Besogne consone avec besoin. Même étymologie. La traduction, qui est, nous rappelle Benjamin, un art sans muse, est affaire de besoin, essentiellement dans le besoin. Celui du poème, de sa viande même.

Le geste de traduire relève de la pauvreté. Il est pauvre : il ne bénéficie pas de théorie véritable, bien que le discours sur la traduction occupe un rayonnage important de nos bibliothèques, comme en témoignent le Poétique du traduire d’Henri Meschonnic, les 650 pages de The Routledge Encyclopedia of Translation Studies (Mona Baker éd.), ou bien cette énorme Histoire des traductions en langue française chez Verdier.

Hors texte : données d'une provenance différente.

Record grows (v v' : NaClValidatorState) : Prop := {
  gr_fixed : fixed v' = fixed v;
  gr_ok : validates_ok v' = true -> validates_ok v = true;
  gr_quit : (quit v = true -> validates_ok v = false) -> quit v' = true -> validates_ok v' = false;
  gr_stub : did_stub_out v' = false -> did_stub_out v = false /\ ram v' = ram v;
  gr_readonly : readonly_text v = true -> do_stub_out v = false -> did_stub_out v' = did_stub_out v;
  gr_ram : forall x, ram v' x = ram v x \/ (ram v' x = kNaClFullStop /\ in_current v x);
  gr_actual : subset (actual_targets (jump_sets v)) (actual_targets (jump_sets v'));
  gr_possible : subset (possible_targets (jump_sets v)) (possible_targets (jump_sets v'));
  gr_removed : subset (removed_targets (jump_sets v)) (removed_targets (jump_sets v'));
  gr_starts : forall x, member (possible_targets (jump_sets v')) x ->
    member (possible_targets (jump_sets v)) x \/ exists it, cur_iter v = Some it /\ x = iter_index it;
}.

#[global] Instance subset_preorder : PreOrder subset.
Proof.
  split; [by split|]. intros s1 s2 s3 [Hl1 H1] [Hl2 H2]. split; [congruence|auto].
Qed.

Lemma fixed_iter v v' : fixed v' = fixed v -> cur_iter v' = cur_iter v.
Proof. unfold fixed. congruence. Qed.
Lemma fixed_stub v v' : fixed v' = fixed v -> do_stub_out v' = do_stub_out v.
Proof. unfold fixed. congruence. Qed.
Lemma fixed_readonly v v' : fixed v' = fixed v -> readonly_text v' = readonly_text v.
Proof. unfold fixed. congruence. Qed.

#[global] Instance grows_preorder : PreOrder grows.
Proof.
  split.
  - intros v. split; try done; auto.
  - intros v1 v2 v3 [F1 O1 Q1 S1 RO1 R1 A1 P1 M1 T1] [F2 O2 Q2 S2 RO2 R2 A2 P2 M2 T2]. split.
    + congruence.
    + auto.
    + auto.
    + intros H. destruct (S2 H) as [H2 ->]. auto.
    + intros Hr Hs. rewrite RO2, RO1; [done|done|done| |]; [by rewrite (fixed_readonly _ _ F1)|by rewrite (fixed_stub _ _ F1)].
    + intros x. destruct (R2 x) as [->|[? (it & Hit & ?)]]; [auto|]. right. split; [done|].
      exists it. by rewrite <- (fixed_iter _ _ F1).
    + by transitivity (actual_targets (jump_sets v2)).
    + by transitivity (possible_targets (jump_sets v2)).
    + by transitivity (removed_targets (jump_sets v2)).
    + intros x Hx. destruct (T2 x Hx) as [?|(it & Hit & ?)]; [auto|]. right. exists it. by rewrite <- (fixed_iter _ _ F1).
Qed.

(** ** Checks *)

Definition steps {A} (c : Val A) (Q : A -> NaClValidatorState -> Prop) (v : NaClValidatorState) : Prop :=
  wp terminates c (fun a v' => grows v v' /\ Q a v') v.

Section Rules.
Context {A B : Type}.
Implicit Types (c : Val A) (v : NaClValidatorState).

Lemma steps_ret (a : A) (Q : A -> NaClValidatorState -> Prop) v : Q a v -> steps (mret a) Q v.
Proof. intros HQ. by apply wp_ret. Qed.

Lemma steps_bind c (k : A -> Val B) P Q v :
  steps c P v -> (forall a v1, grows v v1 -> P a v1 -> steps (k a) Q v1) -> steps (c ≫= k) Q v.
Proof.
  intros Hc Hk. apply wp_bind. eapply wp_mono; [exact Hc|]. simpl. intros a v1 [Hg HP].
  eapply wp_mono; [by apply Hk|]. simpl. intros b v2 [Hg2 HQ]. split; [by transitivity v1|done].
Qed.

Lemma steps_mono c (P Q : A -> NaClValidatorState -> Prop) v :
  steps c P v -> (forall a v', grows v v' -> P a v' -> Q a v') -> steps c Q v.
Proof. intros Hc HQ. eapply wp_mono; [exact Hc|]. naive_solver. Qed.

Lemma steps_if (b : bool) c1 c2 Q v :
  (b = true -> steps c1 Q v) -> (b = false -> steps c2 Q v) -> steps (if b then c1 else c2) Q v.
Proof. destruct b; auto. Qed.

Lemma steps_lift (o : outcome A) (Q : A -> NaClValidatorState -> Prop) v :
  o <> Fault OutOfFuel -> (forall a, o = Ret a -> Q a v) -> steps (lift o) Q v.
Proof.
  intros Ho HQ. apply wp_lift. unfold wpo. destruct o as [a|f]; [split; [done|by apply HQ]|].
  unfold terminates. congruence.
Qed.

Lemma steps_abort f (Q : A -> NaClValidatorState -> Prop) v : f <> OutOfFuel -> steps (abort f) Q v.
Proof. intros Hf. by apply wp_abort. Qed.

(** A computation whose value is known and that leaves the state alone. *)
Lemma steps_eq c a (Q : A -> NaClValidatorState -> Prop) v : c v = Ret (a, v) -> Q a v -> steps c Q v.
Proof. intros Hc HQ. unfold steps, wp. rewrite Hc. done. Qed.

Lemma steps_bind_eq c (k : A -> Val B) a Q v : c v = Ret (a, v) -> steps (k a) Q v -> steps (c ≫= k) Q v.
Proof. intros Hc Hk. unfold steps. apply wp_bind. unfold wp at 1. by rewrite Hc. Qed.

Lemma steps_bind_lift (o : outcome A) (k : A -> Val B) Q v :
  o <> Fault OutOfFuel -> (forall a, o = Ret a -> steps (k a) Q v) -> steps (lift o ≫= k) Q v.
Proof.
  intros Ho Hk. eapply (steps_bind _ _ (fun a v' => v' = v /\ o = Ret a)); [by apply steps_lift|].
  intros a v1 _ [-> Ha]. by apply Hk.
Qed.

End Rules.

Lemma steps_bind_get {B} (k : NaClValidatorState -> Val B) Q v : steps (k v) Q v -> steps (get ≫= k) Q v.
Proof. by apply steps_bind_eq. Qed.

Lemma steps_get (Q : NaClValidatorState -> NaClValidatorState -> Prop) v : Q v v -> steps get Q v.
Proof. intros. by apply wp_get. Qed.

Lemma steps_modify f (Q : unit -> NaClValidatorState -> Prop) v : grows v (f v) -> Q tt (f v) -> steps (modify f) Q v.
Proof. intros. by apply wp_modify. Qed.

Lemma steps_put v' (Q : unit -> NaClValidatorState -> Prop) v : grows v v' -> Q tt v' -> steps (put v') Q v.
Proof. intros. by apply wp_put. Qed.

Lemma steps_require b msg (Q : unit -> NaClValidatorState -> Prop) v :
  (b = true -> Q tt v) -> steps (require b msg) Q v.
Proof. intros HQ. apply wp_require; [done|]. intros Hb. split; [reflexivity|auto]. Qed.

(** A property that stays true when the state grows. *)
Definition stable (P : NaClValidatorState -> Prop) : Prop := forall v v', grows v v' -> P v -> P v'.

Lemma steps_for_up n i (body : Z -> Val unit) (P : Z -> NaClValidatorState -> Prop) v :
  (forall j, stable (P j)) ->
  (forall j v1, grows v v1 -> i <= j < i + Z.of_nat n -> steps (body j) (fun _ v' => P j v') v1) ->
  steps (for_up n i body) (fun _ v' => forall j, i <= j < i + Z.of_nat n -> P j v') v.
Proof.
  intros Hst. revert i v. induction n as [|n IH]; intros i v Hb; simpl.
  - apply steps_ret. intros j Hj. lia.
  - eapply steps_bind; [apply (Hb i); [reflexivity|lia]|]. intros u v1 Hg Hi.
    eapply steps_mono.
    + apply IH. intros j v2 Hg2 Hj. apply Hb; [by transitivity v1|lia].
    + simpl. intros u2 v2 Hg2 Hall j Hj. destruct (decide (j = i)) as [->|]; [by eapply Hst|]. apply Hall. lia.
Qed.

(** ** Acceptance: no error so far, and errors count *)

Definition accepting (v : NaClValidatorState) : Prop := validates_ok v = true /\ do_stub_out v = false.

Lemma accepting_back v v' : grows v v' -> accepting v' -> accepting v.
Proof. intros Hg [H1 H2]. split; [by apply (gr_ok _ _ Hg)|]. by rewrite <- (fixed_stub _ _ (gr_fixed _ _ Hg)). Qed.

(** A fact that holds if the code is accepted in the end. *)
Definition if_accepted (P : NaClValidatorState -> Prop) (v : NaClValidatorState) : Prop := accepting v -> P v.

Lemma stable_if P : stable P -> stable (if_accepted P).
Proof. intros HP v v' Hg H Ha. eapply HP; [exact Hg|]. apply H. by eapply accepting_back. Qed.

Lemma stable_const (P : Prop) : stable (fun _ => P).
Proof. by intros v v'. Qed.

Lemma stable_actual x : stable (fun v => member (actual_targets (jump_sets v)) x).
Proof. intros v v' Hg. apply Hg. Qed.
Lemma stable_possible x : stable (fun v => member (possible_targets (jump_sets v)) x).
Proof. intros v v' Hg. apply Hg. Qed.
Lemma stable_removed x : stable (fun v => member (removed_targets (jump_sets v)) x).
Proof. intros v v' Hg. apply Hg. Qed.

(** ** At an instruction *)

Section Visit.
Variable tables : NaClDecodeTables.
Variable NaClLogGetVerbosity : Z.

(** The state while the instruction [s] at [a], after the instructions [h], is
    checked; [base] and [size] are the segment. *)
Record visiting (base size a : Z) (s : NaClInstState) (h : list NaClInstState) (v : NaClValidatorState) : Prop := {
  vi_iter : exists it, cur_iter v = Some it /\ standing tables (ram v) base size a s h it /\
    buffer_size it = 9 /\ cur_inst_state v = Some (buffer_index it) /\
    cur_inst_vector v = Some (buffer_index it) /\ cur_inst v = inst_at <$> inst s;
  vi_size : codesize v = size /\ a < size;
  vi_bundle : bundle_mask v = 31 /\ vbundle_size v = 32 /\ base_register v = RegR15;
  vi_sets : (forall x, 0 <= x < size -> x / 8 < Z.of_nat (length (actual_targets (jump_sets v)))) /\
    length (possible_targets (jump_sets v)) = length (actual_targets (jump_sets v)) /\
    length (removed_targets (jump_sets v)) = length (actual_targets (jump_sets v));
  vi_quit : quit v = true -> validates_ok v = false;
}.

Lemma visiting_grows base size a s h : stable (visiting base size a s h).
Proof.
  intros v v' Hg [(it & Hit & Hst & Hb & Hs & Hv & Hi) [Hsz Hlt] (Hm & Hb32 & Hr15) (Hx & Hl1 & Hl2) Hq].
  pose proof (gr_fixed _ _ Hg) as Hf. unfold fixed in Hf. injection Hf as E1 E2 E3 E4 E5 E6 E7 E8 E9 E10 E11 E12 E13 E14 E15.
  split; try congruence.
  - exists it. rewrite E8, E9, E10, E11. split_and!; try done.
    eapply standing_write; [|exact Hst]. intros x Hx'. destruct (gr_ram _ _ Hg x) as [->|[_ (it' & Hit' & Hin)]]; [done|].
    exfalso. apply Hx'. rewrite Hit in Hit'. injection Hit' as <-.
    pose proof (sd_memory _ _ _ _ _ _ _ _ Hst) as [R1 R2 R3 R4 R5 R6]. rewrite R1, R3 in Hin. exact Hin.
  - split; congruence.
  - split_and!; congruence.
  - rewrite (proj1 (gr_actual _ _ Hg)), (proj1 (gr_possible _ _ Hg)), (proj1 (gr_removed _ _ Hg)). done.
  - by apply (gr_quit _ _ Hg).
Qed.

(** Reading the state. *)
Section Reads.
Context (base size a : Z) (s : NaClInstState) (h : list NaClInstState) (v : NaClValidatorState).
Context (Hv : visiting base size a s h v).

Lemma shown_current : shown tables s.
Proof using Hv. destruct (vi_iter _ _ _ _ _ _ Hv) as (it & _ & Hst & _). apply Hst. Qed.

Lemma shown_lookback d s' : (s :: h) !! d = Some s' -> shown tables s'.
Proof using Hv.
  destruct (vi_iter _ _ _ _ _ _ Hv) as (it & _ & [Hw _ Hsh _ _] & _). destruct d as [|d]; simpl; [by intros [= <-]|].
  intros Hd. exact (Forall_lookup_1 _ _ _ _ (wk_shown _ _ _ _ _ _ Hw) Hd).
Qed.

Lemma eq_iter it : cur_iter v = Some it -> the_iter v = Ret (it, v).
Proof using. intros Hit. unfold the_iter, mbind, St_bind, get, lift, follow. by rewrite Hit. Qed.

(** A slot that holds the instruction [x]. *)
Definition holds (slot : Z) (x : NaClInstState) : Prop :=
  exists it, cur_iter v = Some it /\ 0 <= slot /\ buffer it !! Z.to_nat slot = Some x.

Lemma eq_inst_in slot x : holds slot x -> inst_in slot v = Ret (x, v).
Proof using.
  intros (it & Hit & H0 & Hx). unfold inst_in, mbind, St_bind. rewrite (eq_iter it Hit). unfold lift.
  by rewrite (proj2 (index_Some (buffer it) slot x)).
Qed.

Lemma eq_slot : exists slot, the_slot v = Ret (slot, v) /\ holds slot s /\ cur_inst_state v = Some slot.
Proof using Hv.
  destruct (vi_iter _ _ _ _ _ _ Hv) as (it & Hit & Hst & _ & Hs & _). exists (buffer_index it). split_and!; [|exists it|done].
  - unfold the_slot, mbind, St_bind, get, lift, follow. by rewrite Hs.
  - split_and!; [done| |apply Hst]. apply (wk_current _ _ _ _ _ _ (sd_walking _ _ _ _ _ _ _ _ Hst)).
Qed.

Lemma eq_current : current v = Ret (s, v).
Proof using Hv.
  destruct eq_slot as (slot & Hslot & Hh & _). unfold current, mbind, St_bind. rewrite Hslot. by apply eq_inst_in.
Qed.

(** The pattern of the current instruction. *)
Definition pattern (s' : NaClInstState) (i : NaClInst) : Prop :=
  NaClInstStateInst s' = Ret i /\ pattern_ok tables i.

Lemma shown_pattern s' : shown tables s' -> exists i, pattern s' i.
Proof using. intros [_ _ (p & Hp & Hpo)]. exists (inst_at p). split; [|done]. unfold NaClInstStateInst. by rewrite Hp. Qed.

Lemma eq_cur_inst i : pattern s i -> the_cur_inst v = Ret (i, v).
Proof using Hv.
  destruct (vi_iter _ _ _ _ _ _ Hv) as (it & _ & _ & _ & _ & _ & Hi). intros [Hp _]. unfold NaClInstStateInst in Hp.
  unfold the_cur_inst, mbind, St_bind, get, lift, follow. rewrite Hi.
  destruct (inst s) as [p|]; [|done]. simpl in *. congruence.
Qed.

Dernièrement, Josée Kamoun a fait paraître un Dictionnaire amoureux de la traduction… Mais tous ces discours, aussi savants ou énamourés soient-ils, ne me semblent s’arc-bouter sur aucune théorie véritable. On a beau tâcher d’en établir la poétique, ou alors d’en proposer un discours amoureux, d’en risquer une histoire (et encore, seulement dans une langue donnée) ou une encyclopédie qu’on n’a de cesse de mettre à jour — la traduction répugne à se présenter comme un objet stable dans le champ théorique.